◆ WORK ITEM: Please reproduce verbatim the lines below, from the first through the one with "From S2P Require Import Prelude.".

[Saved data entries]
*** Block opens ***

(* ===== verification/OrderCacheProofs.v ===== *)
(** * The Redis cache of order-service stays coherent with the orders table

    The cache-aside protocol of [OrderRepository.Get] and [Cancel], against the
    [OrderKV] interface: every cached order is the stored one, so a hit answers
    what the database would, whatever the spelling of the id; keys may expire at
    any time.  A cancellation keeps it so when only canonical ids are cached. *)
From S2P Require Import Prelude.
From S2P Require Import GoStrings.
From S2P Require Import GoFloat.
From S2P Require Import Proto.
From S2P Require Import GoRuntime.
From S2P Require Import External.
From S2P Require Import Stores.
From S2P Require Import OrderService.
From S2P Require Import OrderProofs.
Import orderv1.

Lemma cache_key_inj id id' : OrderCache.key id = OrderCache.key id' → id = id'.
Proof.
  unfold OrderCache.key, OrderCache.orderCachePrefix. intros Hk.
  apply (f_equal bytes) in Hk. rewrite !bytes_app in Hk. apply app_inv_head in Hk.
  by apply (inj bytes).
Qed.

(** The calls that do not write the cache. *)
Definition not_redis_set (c : extcall) : Prop := ∀ cx k d t, c ≠ RedisSet cx k d t.

Lemma getFromDB_no_set c id : calls_only not_redis_set (OrderRepository.getFromDB c id).
Proof.
  unfold OrderRepository.getFromDB, OrderRepository.getItems, OrderRepository.getPool, ctx_cancel.
  repeat calls_only_step; done.
Qed.

Lemma Create_no_set c user items :
  calls_only not_redis_set (OrderRepository.Create c user items).
Proof.
  unfold OrderRepository.Create, OrderRepository.getPool, OrderRepository.insert_item, ctx_cancel.
  repeat calls_only_step; try done.
  generalize f64_zero. induction items as [|[it|] items IH]; intros t; cbn; [done|apply IH|done].
Qed.

Section Cache.
Context {W : Type} (H : env W) `{!RepoCell H} `{!OrderDB H} `{!OrderKV H}.

(** Every key of the cache is that of an order id, of the spellings [spelt], and
    its value is the stored order as a read under that spelling reports it. *)
Definition cache_for (spelt : string → Prop) (w : W) : Prop :=
  ∀ k d, kv w !! k = Some d →
  ∃ id o row, k = OrderCache.key id ∧ spelt id ∧ decodes d o ∧
    orders w !! order_key id = Some row ∧ order_read (complete_reads H) id row o.

(** Only the canonical spelling of an id is cached; or any. *)
Definition canonical_id (id : string) : Prop := order_key id = id.
Definition cache_ok : W → Prop := cache_for canonical_id.
Definition cache_agrees : W → Prop := cache_for (λ _, True).

Lemma cache_ok_agrees w : cache_ok w → cache_agrees w.
Proof. intros Hok k d Hk. destruct (Hok k d Hk) as (id & o & row & ? & _ & ?). by exists id, o, row. Qed.

Section Spelt.
Context (spelt : string → Prop).

Lemma kv_call c w r w' : H c w = (r, w') → not_redis_set c → kv w' ⊆ kv w.
Proof. intros Hc Hn. change w' with (r, w').2. rewrite <-Hc. by apply kv_frame. Qed.

Lemma wp_no_set {A} (p : go A) w :
  calls_only not_redis_set p → wp H p (λ _ w', kv w' ⊆ kv w) w.
Proof.
  intros Hp.
  assert (PreOrder (λ w w' : W, kv w' ⊆ kv w)) as Hpre.
  { split; [by intros ?|]. intros ??? H1 H2. by etrans. }
  apply (wp_calls_only H not_redis_set (λ w w', kv w' ⊆ kv w)); [done|].
  intros c' w' Hc. by apply kv_frame.
Qed.

(** Expiry keeps the cache coherent, and so does a new order. *)
Lemma cache_ok_shrink w w' :
  cache_for spelt w → kv w' ⊆ kv w →
  (∀ id row, orders w !! id = Some row → orders w' !! id = Some row) → cache_for spelt w'.
Proof.
  intros Hok Hkv Ho k d Hk. eapply lookup_weaken in Hk; [|done].
  destruct (Hok _ _ Hk) as (id & o & row & ? & ? & ? & ? & ?). eauto 10.
Qed.

Lemma cache_ok_stable w w' :
  cache_for spelt w → kv w' ⊆ kv w → stable H w w' → cache_for spelt w'.
Proof. intros Hok Hkv [Ho _]. eapply cache_ok_shrink; [done..|]. by rewrite Ho. Qed.

Lemma stable_call c w r w' :
  H c w = (r, w') → sql_call c = false → (∀ p, c ≠ StorePool p) → stable H w w'.
Proof. intros. by eapply quiet_stable, quiet_call. Qed.

(** A lookup in the cache answers the stored order or nothing. *)
Lemma cache_Get_spec c id w :
  cache_for spelt w →
  wp H (OrderCache.Get c id) (λ o w', stable H w w' ∧ cache_for spelt w' ∧
    match o with
    | Returned (Some ord, None) =>
        ∃ row, orders w !! order_key id = Some row ∧ order_read (complete_reads H) id row ord
    | Returned (None, _) => True
    | _ => False
    end) w.
Proof.
  intros Hok. unfold OrderCache.Get. wp_call_intro r w1 H1.
  pose proof (stable_call _ _ _ _ H1 eq_refl ltac:(done)) as Hs1.
  pose proof (kv_call _ _ _ _ H1 ltac:(done)) as Hk1.
  pose proof (cache_ok_stable _ _ Hok Hk1 Hs1) as Hok1.
  destruct r as [d|e]; [|by case_bool_decide; wp_pure].
  pose proof (kv_get c (OrderCache.key id) w) as Hd. rewrite H1 in Hd.
  destruct (Hok _ _ Hd) as (id' & o & row & Hkey & _ & Hdec & Hrow & Hread).
  apply cache_key_inj in Hkey as <-.
  wp_call_intro u w2 H2.
  pose proof (stable_call _ _ _ _ H2 eq_refl ltac:(done)) as Hs2.
  pose proof (kv_call _ _ _ _ H2 ltac:(done)) as Hk2.
  pose proof (pj_unmarshal d w1 o) as Hu. rewrite H2 in Hu.
  destruct u as [o'|e]; wp_pure; (split; [by eapply stable_trans|]);
    (split; [by eapply cache_ok_stable|]); [|done].
  rewrite (Hu _ Hdec eq_refl). by exists row.
Qed.

(** Storing an order that was read from the database. *)
Lemma cache_Set_spec c id o row w :
  cache_for spelt w → spelt id → orders w !! order_key id = Some row →
  order_read (complete_reads H) id row o →
  wp H (OrderCache.Set_ c o) (λ r w', stable H w w' ∧ cache_for spelt w' ∧ ∃ e, r = Returned e) w.
Proof.
  intros Hok Hcan Hrow Hread. unfold OrderCache.Set_. wp_call_intro m w1 H1.
  pose proof (stable_call _ _ _ _ H1 eq_refl ltac:(done)) as Hs1.
  pose proof (kv_call _ _ _ _ H1 ltac:(done)) as Hk1.
  pose proof (cache_ok_stable _ _ Hok Hk1 Hs1) as Hok1.
  destruct m as [d|e]; [|wp_pure; eauto].
  pose proof (pj_marshal o w d) as Hd. rewrite H1 in Hd.
  specialize (Hd (order_read_items _ _ _ _ Hread) eq_refl).
  wp_call_intro e w2 H2.
  pose proof (stable_call _ _ _ _ H2 eq_refl ltac:(done)) as Hs2.
  split; [by eapply stable_trans|]. split; [|by eexists].
  pose proof (kv_set c (OrderCache.key (Order_Id o)) d OrderCache.orderCacheTTL w1) as Hset.
  rewrite H2 in Hset. destruct Hset as [Hset|[_ Hk2]]; [|by eapply cache_ok_stable].
  destruct (Hread) as (Hid & _). rewrite Hid in Hset.
  intros k d' Hk. eapply lookup_weaken in Hk; [|done].
  apply lookup_insert_Some in Hk as [[<- <-]|[_ Hk]].
  - exists id, o, row. split_and!; [done..| |done].
    destruct Hs1 as [Ho1 _], Hs2 as [Ho2 _]. by rewrite Ho2, Ho1.
  - destruct (Hok1 _ _ Hk) as (id' & o' & row' & ? & ? & ? & ? & ?).
    exists id', o', row'. split_and!; [done..| |done]. by destruct Hs2 as [-> _].
Qed.

(** A read through the cache answers what the table holds, whatever the spelling. *)
Lemma OrderRepository_Get_spec r c id w p :
  cell w = Some p → cache_for spelt w → spelt id →
  wp H (OrderRepository.Get r c id) (λ o w', stable H w w' ∧ cache_for spelt w' ∧
    match o with
    | Returned (Some ord, None) =>
        ∃ row, orders w !! order_key id = Some row ∧ order_read (complete_reads H) id row ord
    | Returned (None, None) => orders w !! order_key id = None
    | Returned (None, Some _) => True
    | _ => False
    end) w.
Proof.
  intros Hcell Hok Hcan. unfold OrderRepository.Get. apply wp_bind.
  eapply (wp_mono _ _ (λ o w', stable H w w' ∧ cache_for spelt w' ∧ ∃ hit, o = Returned hit ∧
    ∀ ord, hit = Some ord → ∃ row, orders w !! order_key id = Some row ∧
      order_read (complete_reads H) id row ord)).
  { destruct (OrderRepository.has_rdb r); [|by wp_pure; split_and!; [..|exists None]].
    apply wp_bind. eapply wp_mono; [by eapply cache_Get_spec|]. cbn beta.
    intros o w1 (Hs1 & Hok1 & Ho). destruct o as [[[ord|] [e|]]|]; try done; cbn beta iota.
    2, 3: by wp_pure; split_and!; [..|exists None].
    destruct Ho as (row & Hrow & Hread). go_call x w2 H2. wp_pure.
    pose proof (stable_call _ _ _ _ H2 eq_refl ltac:(done)) as Hs2.
    pose proof (kv_call _ _ _ _ H2 ltac:(done)) as Hk2.
    split; [by eapply stable_trans|]. split; [by eapply cache_ok_stable|].
    eexists; split; [done|]. intros ? [= <-]. eauto. }
  cbn beta. intros o w1 (Hs1 & Hok1 & hit & -> & Hhit). cbn beta iota.
  destruct hit as [ord|]; wp_pure; [by eauto 10|].
  eapply wp_mono; [apply wp_and; [apply (getFromDB_spec _ _ _ _ p); destruct Hs1; congruence|
    apply wp_no_set, getFromDB_no_set]|].
  cbn beta. intros o w2 [[Hs2 Ho] Hk2]. pose proof (proj1 Hs1) as Ho1.
  pose proof (cache_ok_stable _ _ Hok1 Hk2 Hs2) as Hok2.
  rewrite Ho1 in Ho.
  destruct o as [[[ord|] [e|]]|]; try done; cbn beta iota.
  2, 3: wp_pure; split; [by eapply stable_trans|done].
  destruct Ho as (row & Hrow & Hread). apply wp_bind.
  eapply (wp_mono _ _ (λ o w', stable H w w' ∧ cache_for spelt w' ∧ o = Returned tt)).
  2: { cbn beta. intros ? w3 (? & ? & ->). wp_pure. eauto 10. }
  assert (stable H w w2) as Hs by by eapply stable_trans.
  destruct (OrderRepository.has_rdb r); [|by wp_pure].
  apply wp_bind. eapply wp_mono.
  { eapply (cache_Set_spec _ id); [done..| |done]. by rewrite (proj1 Hs). }
  cbn beta. intros ? w3 (Hs3 & Hok3 & e & ->). cbn beta iota.
  destruct e as [e|].
  - go_call x w4 H4.
    pose proof (stable_call _ _ _ _ H4 eq_refl ltac:(done)) as Hs4.
    pose proof (kv_call _ _ _ _ H4 ltac:(done)) as Hk4.
    split_and!; [|by eapply cache_ok_stable|by destruct x].
    eapply stable_trans; [done|]. by eapply stable_trans.
  - wp_pure. split; [by eapply stable_trans|done].
Qed.
End Spelt.

(** Deleting a key that Redis answers for; a cancelling UPDATE that reports an
    error was not applied. *)
Definition deletes_succeed : Prop := ∀ cx k w, (H (RedisDel cx k) w).1 = None.
Definition failed_cancel_undone : Prop := ∀ p cx id w e w',
  H (PoolQueryRow p cx OrderRepository.sql_cancel_order [AString id] [KString]) w = (Fail e, w') →
  orders w' = orders w.

Lemma Cancel_cache_spec r c id w p :
  cell w = Some p → cache_ok w → order_key id = id →
  OrderRepository.has_rdb r = true → deletes_succeed → failed_cancel_undone →
  wp H (OrderRepository.Cancel r c id) (λ _ w', cache_ok w') w.
Proof.
  intros Hcell Hok Hcan Hrdb Hdel Hund. unfold OrderRepository.Cancel. rewrite Hrdb.
  change OrderRepository.getPool with read_pool.
  assert (PreOrder (λ w w' : W, stable H w w' ∧ kv w' ⊆ kv w)) as Hpre.
  { split; [by intros ?|]. intros ??? [? ?] [? ?]. split; [by eapply stable_trans|by etrans]. }
  apply (wp_with_pool H (λ w w', stable H w w' ∧ kv w' ⊆ kv w)) with (p := p); [|done|].
  { intros c' w' Hc. destruct (H c' w') as [r' w2] eqn:E.
    split; [eapply stable_call|eapply kv_call]; try done; by destruct c'. }
  intros w1 [Hs1 Hk1] _. wp_call_intro u w2 H2.
  pose proof (kv_call _ _ _ _ H2 ltac:(done)) as Hk2.
  pose proof (cell_call H _ _ _ _ H2 ltac:(done)) as Hc2.
  pose proof (cache_ok_stable _ _ _ Hok Hk1 Hs1) as Hok1.
  destruct u as [[st []]|e].
  2: { assert (cache_ok w2) as Hok2.
       { eapply cache_ok_shrink; [done..|]. by rewrite (Hund _ _ _ _ _ _ H2). }
       destruct (str_eqb_spec (Error e) "no rows in result set"); wp_pure;
         intros w3 [Hs3 Hk3] _; by eapply cache_ok_stable. }
  pose proof (orders_cancel p (OrderRepository.queryTimeout c) id w1) as Hl.
  fold OrderRepository.sql_cancel_order in Hl. rewrite H2 in Hl.
  destruct Hl as (_ & row & _ & Ho2). rewrite Hcan in Ho2.
  wp_pure. unfold OrderCache.Invalidate. wp_pure. wp_call_intro e w3 H3.
  pose proof (kv_del c (OrderCache.key id) w2) as Hl. rewrite H3 in Hl.
  pose proof (Hdel c (OrderCache.key id) w2) as He. rewrite H3 in He. cbn in He. subst e.
  specialize (Hl eq_refl). cbn in Hl.
  pose proof (stable_call _ _ _ _ H3 eq_refl ltac:(done)) as [Ho3 Hc3].
  wp_pure.
  assert (cache_ok w3) as Hok3.
  { intros k d Hk. eapply lookup_weaken in Hk; [|done].
    apply lookup_delete_Some in Hk as [Hne Hk]. eapply lookup_weaken in Hk; [|done].
    destruct (Hok1 _ _ Hk) as (id' & o & row' & -> & ? & ? & ? & ?).
    exists id', o, row'. split_and!; [done..| |done].
    rewrite Ho3, Ho2, lookup_insert_ne; [done|]. unfold canonical_id in *. congruence. }
  eapply wp_mono; [apply wp_and; [apply (getFromDB_spec _ _ _ _ p); destruct Hs1; congruence|
    apply wp_no_set, getFromDB_no_set]|].
  cbn beta. intros o w4 [[Hs4 _] Hk4] w5 [Hs5 Hk5] _.
  eapply cache_ok_stable; [| |done]; [by eapply cache_ok_stable|done].
Qed.
End Cache.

*** Block closes ***

◆ OUTPUT:
(* ===== verification/OrderCacheProofs.v ===== *)
(** * The Redis cache of order-service stays coherent with the orders table

    The cache-aside protocol of [OrderRepository.Get] and [Cancel], against the
    [OrderKV] interface: every cached order is the stored one, so a hit answers
    what the database would, whatever the spelling of the id; keys may expire at
    any time.  A cancellation keeps it so when only canonical ids are cached. *)
From S2P Require Import Prelude.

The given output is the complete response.